Stored items:
↓
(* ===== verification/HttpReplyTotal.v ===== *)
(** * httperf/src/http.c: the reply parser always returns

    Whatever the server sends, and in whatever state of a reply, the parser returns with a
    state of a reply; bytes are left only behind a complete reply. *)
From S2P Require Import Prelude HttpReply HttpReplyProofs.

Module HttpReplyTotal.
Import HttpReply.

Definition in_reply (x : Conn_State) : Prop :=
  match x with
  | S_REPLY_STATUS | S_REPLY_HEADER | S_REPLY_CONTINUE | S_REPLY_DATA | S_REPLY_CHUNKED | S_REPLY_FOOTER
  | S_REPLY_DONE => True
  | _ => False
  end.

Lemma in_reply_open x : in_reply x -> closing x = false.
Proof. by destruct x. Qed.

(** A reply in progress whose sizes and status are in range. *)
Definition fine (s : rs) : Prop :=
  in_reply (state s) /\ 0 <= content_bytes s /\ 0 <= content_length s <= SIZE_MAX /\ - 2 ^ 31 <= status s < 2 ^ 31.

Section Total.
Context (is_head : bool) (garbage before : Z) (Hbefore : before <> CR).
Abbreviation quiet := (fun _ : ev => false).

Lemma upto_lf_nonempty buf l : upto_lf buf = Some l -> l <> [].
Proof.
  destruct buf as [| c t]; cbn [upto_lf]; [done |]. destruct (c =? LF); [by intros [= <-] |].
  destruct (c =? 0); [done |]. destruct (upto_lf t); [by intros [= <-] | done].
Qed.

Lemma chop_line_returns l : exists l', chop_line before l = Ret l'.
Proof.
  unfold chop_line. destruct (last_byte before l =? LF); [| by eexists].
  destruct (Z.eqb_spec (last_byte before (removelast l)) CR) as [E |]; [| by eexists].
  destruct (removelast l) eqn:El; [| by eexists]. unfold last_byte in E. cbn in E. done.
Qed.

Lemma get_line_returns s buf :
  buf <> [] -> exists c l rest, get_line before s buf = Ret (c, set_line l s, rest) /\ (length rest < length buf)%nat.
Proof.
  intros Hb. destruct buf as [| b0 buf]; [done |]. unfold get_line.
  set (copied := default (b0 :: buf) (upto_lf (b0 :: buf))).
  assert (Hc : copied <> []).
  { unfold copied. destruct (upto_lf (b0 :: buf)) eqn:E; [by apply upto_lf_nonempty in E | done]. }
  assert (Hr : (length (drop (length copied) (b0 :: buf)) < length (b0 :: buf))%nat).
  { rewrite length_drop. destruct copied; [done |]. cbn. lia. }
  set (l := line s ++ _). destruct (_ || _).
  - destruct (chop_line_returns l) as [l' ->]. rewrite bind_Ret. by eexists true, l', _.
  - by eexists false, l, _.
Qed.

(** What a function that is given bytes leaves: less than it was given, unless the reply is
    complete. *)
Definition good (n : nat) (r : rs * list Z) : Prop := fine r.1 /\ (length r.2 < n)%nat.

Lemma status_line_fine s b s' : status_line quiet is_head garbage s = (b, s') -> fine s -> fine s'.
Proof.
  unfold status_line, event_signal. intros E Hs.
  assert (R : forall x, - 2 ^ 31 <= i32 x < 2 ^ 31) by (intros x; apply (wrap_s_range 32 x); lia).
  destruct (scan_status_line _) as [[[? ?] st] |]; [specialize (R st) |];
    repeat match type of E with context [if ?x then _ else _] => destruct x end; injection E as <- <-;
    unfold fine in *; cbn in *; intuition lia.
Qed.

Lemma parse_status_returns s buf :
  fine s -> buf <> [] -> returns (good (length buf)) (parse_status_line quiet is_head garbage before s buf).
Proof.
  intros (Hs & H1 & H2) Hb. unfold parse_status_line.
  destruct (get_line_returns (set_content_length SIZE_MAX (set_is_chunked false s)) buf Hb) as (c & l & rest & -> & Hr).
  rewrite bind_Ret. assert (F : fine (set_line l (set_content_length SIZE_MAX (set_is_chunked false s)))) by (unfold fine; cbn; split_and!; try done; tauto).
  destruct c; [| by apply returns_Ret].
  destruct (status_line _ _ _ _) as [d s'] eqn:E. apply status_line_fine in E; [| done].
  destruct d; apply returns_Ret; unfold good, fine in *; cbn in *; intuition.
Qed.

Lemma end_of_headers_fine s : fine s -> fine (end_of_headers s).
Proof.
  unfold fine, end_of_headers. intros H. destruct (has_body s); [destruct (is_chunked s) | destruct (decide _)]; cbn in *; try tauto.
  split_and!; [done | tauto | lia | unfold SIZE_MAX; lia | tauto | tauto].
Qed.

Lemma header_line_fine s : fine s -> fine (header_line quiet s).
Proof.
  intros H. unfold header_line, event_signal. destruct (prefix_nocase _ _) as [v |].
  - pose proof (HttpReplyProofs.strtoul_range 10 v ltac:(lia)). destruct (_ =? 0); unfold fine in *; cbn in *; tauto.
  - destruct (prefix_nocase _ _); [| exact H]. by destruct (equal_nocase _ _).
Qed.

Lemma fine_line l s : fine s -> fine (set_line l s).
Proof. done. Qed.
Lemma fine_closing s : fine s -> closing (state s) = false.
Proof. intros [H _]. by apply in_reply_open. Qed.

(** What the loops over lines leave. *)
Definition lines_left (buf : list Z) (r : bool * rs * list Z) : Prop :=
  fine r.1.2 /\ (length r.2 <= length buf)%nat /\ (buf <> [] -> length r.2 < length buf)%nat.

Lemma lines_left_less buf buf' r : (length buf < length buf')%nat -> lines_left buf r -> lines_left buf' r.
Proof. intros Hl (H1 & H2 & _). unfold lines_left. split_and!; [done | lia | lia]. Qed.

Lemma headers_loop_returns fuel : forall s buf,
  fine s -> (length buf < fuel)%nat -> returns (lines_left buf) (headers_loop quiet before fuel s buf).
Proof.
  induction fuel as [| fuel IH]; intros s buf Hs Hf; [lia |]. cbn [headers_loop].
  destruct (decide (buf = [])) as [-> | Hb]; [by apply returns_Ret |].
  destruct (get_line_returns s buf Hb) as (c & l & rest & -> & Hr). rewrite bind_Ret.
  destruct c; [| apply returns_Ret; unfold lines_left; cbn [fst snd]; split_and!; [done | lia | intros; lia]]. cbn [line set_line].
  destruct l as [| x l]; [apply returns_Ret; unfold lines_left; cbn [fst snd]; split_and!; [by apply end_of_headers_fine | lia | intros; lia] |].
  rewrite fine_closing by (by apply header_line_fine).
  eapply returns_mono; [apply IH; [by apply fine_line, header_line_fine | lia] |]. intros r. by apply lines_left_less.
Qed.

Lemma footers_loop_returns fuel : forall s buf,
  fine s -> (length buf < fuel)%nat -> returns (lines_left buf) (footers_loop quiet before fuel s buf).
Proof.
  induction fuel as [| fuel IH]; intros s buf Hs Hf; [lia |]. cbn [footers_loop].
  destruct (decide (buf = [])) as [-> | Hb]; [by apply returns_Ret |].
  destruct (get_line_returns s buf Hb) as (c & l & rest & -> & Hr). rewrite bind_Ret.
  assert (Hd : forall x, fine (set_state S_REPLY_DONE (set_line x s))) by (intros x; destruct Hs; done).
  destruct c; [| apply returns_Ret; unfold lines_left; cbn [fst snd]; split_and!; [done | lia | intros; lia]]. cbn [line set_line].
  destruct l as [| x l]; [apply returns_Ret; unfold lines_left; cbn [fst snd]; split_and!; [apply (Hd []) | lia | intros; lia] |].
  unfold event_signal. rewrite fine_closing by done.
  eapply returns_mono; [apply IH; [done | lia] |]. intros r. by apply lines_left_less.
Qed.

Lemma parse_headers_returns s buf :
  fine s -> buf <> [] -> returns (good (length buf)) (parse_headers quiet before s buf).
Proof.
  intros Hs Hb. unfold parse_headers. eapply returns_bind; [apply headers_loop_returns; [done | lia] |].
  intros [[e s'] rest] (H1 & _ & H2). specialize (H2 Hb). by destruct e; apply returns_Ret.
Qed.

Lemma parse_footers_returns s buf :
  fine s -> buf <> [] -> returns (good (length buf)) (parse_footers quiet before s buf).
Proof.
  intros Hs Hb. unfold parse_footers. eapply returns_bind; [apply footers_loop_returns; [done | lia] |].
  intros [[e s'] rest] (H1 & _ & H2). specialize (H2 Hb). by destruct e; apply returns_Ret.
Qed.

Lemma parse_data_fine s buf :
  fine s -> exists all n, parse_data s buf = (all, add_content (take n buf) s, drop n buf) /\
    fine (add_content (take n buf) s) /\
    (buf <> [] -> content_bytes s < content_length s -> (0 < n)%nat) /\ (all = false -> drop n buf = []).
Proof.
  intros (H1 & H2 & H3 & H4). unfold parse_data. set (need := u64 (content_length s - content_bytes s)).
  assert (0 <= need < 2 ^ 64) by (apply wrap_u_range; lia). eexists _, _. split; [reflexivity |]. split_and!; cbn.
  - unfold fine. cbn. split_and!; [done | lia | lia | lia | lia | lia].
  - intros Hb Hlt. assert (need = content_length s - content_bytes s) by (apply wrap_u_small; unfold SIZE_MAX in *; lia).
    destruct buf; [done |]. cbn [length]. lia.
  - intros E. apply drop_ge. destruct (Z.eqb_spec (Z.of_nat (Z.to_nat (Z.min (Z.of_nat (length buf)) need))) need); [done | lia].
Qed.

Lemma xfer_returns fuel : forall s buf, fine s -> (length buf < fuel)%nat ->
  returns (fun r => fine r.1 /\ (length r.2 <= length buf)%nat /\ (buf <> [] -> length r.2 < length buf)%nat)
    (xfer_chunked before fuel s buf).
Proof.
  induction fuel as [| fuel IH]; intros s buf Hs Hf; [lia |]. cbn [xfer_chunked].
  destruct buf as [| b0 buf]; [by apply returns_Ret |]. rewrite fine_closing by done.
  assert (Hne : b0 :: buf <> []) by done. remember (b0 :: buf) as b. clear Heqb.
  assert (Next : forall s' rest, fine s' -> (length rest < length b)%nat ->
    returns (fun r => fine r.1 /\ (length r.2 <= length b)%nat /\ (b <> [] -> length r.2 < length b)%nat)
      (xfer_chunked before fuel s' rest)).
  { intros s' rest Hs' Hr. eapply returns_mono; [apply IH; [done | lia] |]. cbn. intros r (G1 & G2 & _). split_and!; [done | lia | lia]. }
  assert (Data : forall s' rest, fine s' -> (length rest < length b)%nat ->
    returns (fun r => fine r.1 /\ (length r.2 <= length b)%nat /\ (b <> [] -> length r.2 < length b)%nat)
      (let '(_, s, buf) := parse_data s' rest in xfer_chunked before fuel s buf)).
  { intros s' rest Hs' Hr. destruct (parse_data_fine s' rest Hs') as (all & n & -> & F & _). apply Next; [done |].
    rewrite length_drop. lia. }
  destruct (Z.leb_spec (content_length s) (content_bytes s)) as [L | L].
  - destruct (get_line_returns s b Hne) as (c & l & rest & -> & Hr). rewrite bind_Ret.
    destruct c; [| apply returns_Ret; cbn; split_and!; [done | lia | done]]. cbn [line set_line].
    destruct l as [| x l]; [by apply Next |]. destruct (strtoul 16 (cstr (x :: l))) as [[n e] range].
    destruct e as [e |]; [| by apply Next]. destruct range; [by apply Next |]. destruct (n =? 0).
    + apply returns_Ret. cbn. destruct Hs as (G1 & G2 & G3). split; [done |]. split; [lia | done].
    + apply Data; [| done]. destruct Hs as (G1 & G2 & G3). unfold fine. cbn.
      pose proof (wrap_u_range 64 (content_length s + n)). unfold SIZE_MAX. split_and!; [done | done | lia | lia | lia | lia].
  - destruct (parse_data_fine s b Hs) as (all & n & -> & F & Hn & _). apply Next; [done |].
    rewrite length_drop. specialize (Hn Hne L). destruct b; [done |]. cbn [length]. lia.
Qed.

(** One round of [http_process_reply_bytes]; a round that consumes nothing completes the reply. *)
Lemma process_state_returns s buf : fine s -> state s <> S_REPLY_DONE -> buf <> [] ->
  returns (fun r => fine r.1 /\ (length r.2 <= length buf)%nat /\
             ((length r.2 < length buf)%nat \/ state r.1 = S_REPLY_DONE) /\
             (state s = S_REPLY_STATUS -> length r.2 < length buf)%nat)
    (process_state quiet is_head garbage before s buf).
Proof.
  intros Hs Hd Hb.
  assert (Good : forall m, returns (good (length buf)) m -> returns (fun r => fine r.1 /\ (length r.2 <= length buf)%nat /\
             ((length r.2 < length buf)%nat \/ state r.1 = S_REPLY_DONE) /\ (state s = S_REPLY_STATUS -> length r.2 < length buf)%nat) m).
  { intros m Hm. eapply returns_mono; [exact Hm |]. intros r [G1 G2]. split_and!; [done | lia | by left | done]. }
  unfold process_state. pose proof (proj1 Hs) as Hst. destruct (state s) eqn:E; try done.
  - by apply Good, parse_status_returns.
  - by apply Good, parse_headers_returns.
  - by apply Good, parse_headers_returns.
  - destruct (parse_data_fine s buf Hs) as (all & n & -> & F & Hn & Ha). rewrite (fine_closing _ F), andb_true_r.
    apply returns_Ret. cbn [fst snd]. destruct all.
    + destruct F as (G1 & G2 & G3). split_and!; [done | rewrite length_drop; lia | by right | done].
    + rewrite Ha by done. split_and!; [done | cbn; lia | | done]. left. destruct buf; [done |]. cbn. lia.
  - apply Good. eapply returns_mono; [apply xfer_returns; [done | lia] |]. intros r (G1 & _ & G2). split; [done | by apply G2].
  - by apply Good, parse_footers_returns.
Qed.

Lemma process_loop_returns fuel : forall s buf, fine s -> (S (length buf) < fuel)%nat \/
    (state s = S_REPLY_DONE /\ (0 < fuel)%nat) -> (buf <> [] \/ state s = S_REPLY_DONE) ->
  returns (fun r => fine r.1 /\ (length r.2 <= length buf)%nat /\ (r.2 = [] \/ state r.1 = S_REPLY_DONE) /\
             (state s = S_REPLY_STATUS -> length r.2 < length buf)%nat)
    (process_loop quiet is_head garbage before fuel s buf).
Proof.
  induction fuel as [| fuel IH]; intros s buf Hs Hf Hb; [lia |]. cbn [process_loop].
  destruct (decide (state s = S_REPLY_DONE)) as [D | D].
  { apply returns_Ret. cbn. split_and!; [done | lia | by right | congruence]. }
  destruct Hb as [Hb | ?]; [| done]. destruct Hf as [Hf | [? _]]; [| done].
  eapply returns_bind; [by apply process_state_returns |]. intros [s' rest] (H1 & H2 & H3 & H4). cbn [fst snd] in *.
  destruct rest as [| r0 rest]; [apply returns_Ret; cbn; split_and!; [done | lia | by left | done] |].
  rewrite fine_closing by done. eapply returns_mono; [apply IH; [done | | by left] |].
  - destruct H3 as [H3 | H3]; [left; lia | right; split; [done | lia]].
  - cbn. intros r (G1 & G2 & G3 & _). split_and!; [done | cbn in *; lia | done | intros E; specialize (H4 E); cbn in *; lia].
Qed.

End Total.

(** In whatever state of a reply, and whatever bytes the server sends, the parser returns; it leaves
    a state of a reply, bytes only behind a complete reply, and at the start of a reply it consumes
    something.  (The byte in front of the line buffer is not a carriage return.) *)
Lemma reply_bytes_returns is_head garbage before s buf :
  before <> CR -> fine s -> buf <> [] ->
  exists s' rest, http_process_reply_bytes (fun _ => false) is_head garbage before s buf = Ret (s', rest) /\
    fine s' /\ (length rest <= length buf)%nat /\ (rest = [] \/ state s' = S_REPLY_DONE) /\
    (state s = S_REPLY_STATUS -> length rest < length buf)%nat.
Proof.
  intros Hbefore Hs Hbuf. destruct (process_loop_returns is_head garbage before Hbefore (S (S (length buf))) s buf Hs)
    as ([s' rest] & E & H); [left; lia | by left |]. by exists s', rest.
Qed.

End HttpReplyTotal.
↑
↓
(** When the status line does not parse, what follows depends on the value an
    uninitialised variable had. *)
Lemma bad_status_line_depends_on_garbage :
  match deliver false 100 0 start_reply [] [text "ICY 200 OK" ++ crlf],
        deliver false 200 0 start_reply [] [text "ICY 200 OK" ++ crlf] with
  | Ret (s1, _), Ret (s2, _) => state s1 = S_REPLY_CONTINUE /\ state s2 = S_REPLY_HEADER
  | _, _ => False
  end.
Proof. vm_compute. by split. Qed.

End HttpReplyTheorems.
↑
ACTION ITEM -
Here the output must be the lines above from the line with "Lemma chop_line_returns l" to the line with "assert (Hc : copied <> []).", both included, duplicated word for word and nothing else.

SOLUTION FOR THIS PROBLEM -
Lemma chop_line_returns l : exists l', chop_line before l = Ret l'.
Proof.
  unfold chop_line. destruct (last_byte before l =? LF); [| by eexists].
  destruct (Z.eqb_spec (last_byte before (removelast l)) CR) as [E |]; [| by eexists].
  destruct (removelast l) eqn:El; [| by eexists]. unfold last_byte in E. cbn in E. done.
Qed.

Lemma get_line_returns s buf :
  buf <> [] -> exists c l rest, get_line before s buf = Ret (c, set_line l s, rest) /\ (length rest < length buf)%nat.
Proof.
  intros Hb. destruct buf as [| b0 buf]; [done |]. unfold get_line.
  set (copied := default (b0 :: buf) (upto_lf (b0 :: buf))).
  assert (Hc : copied <> []).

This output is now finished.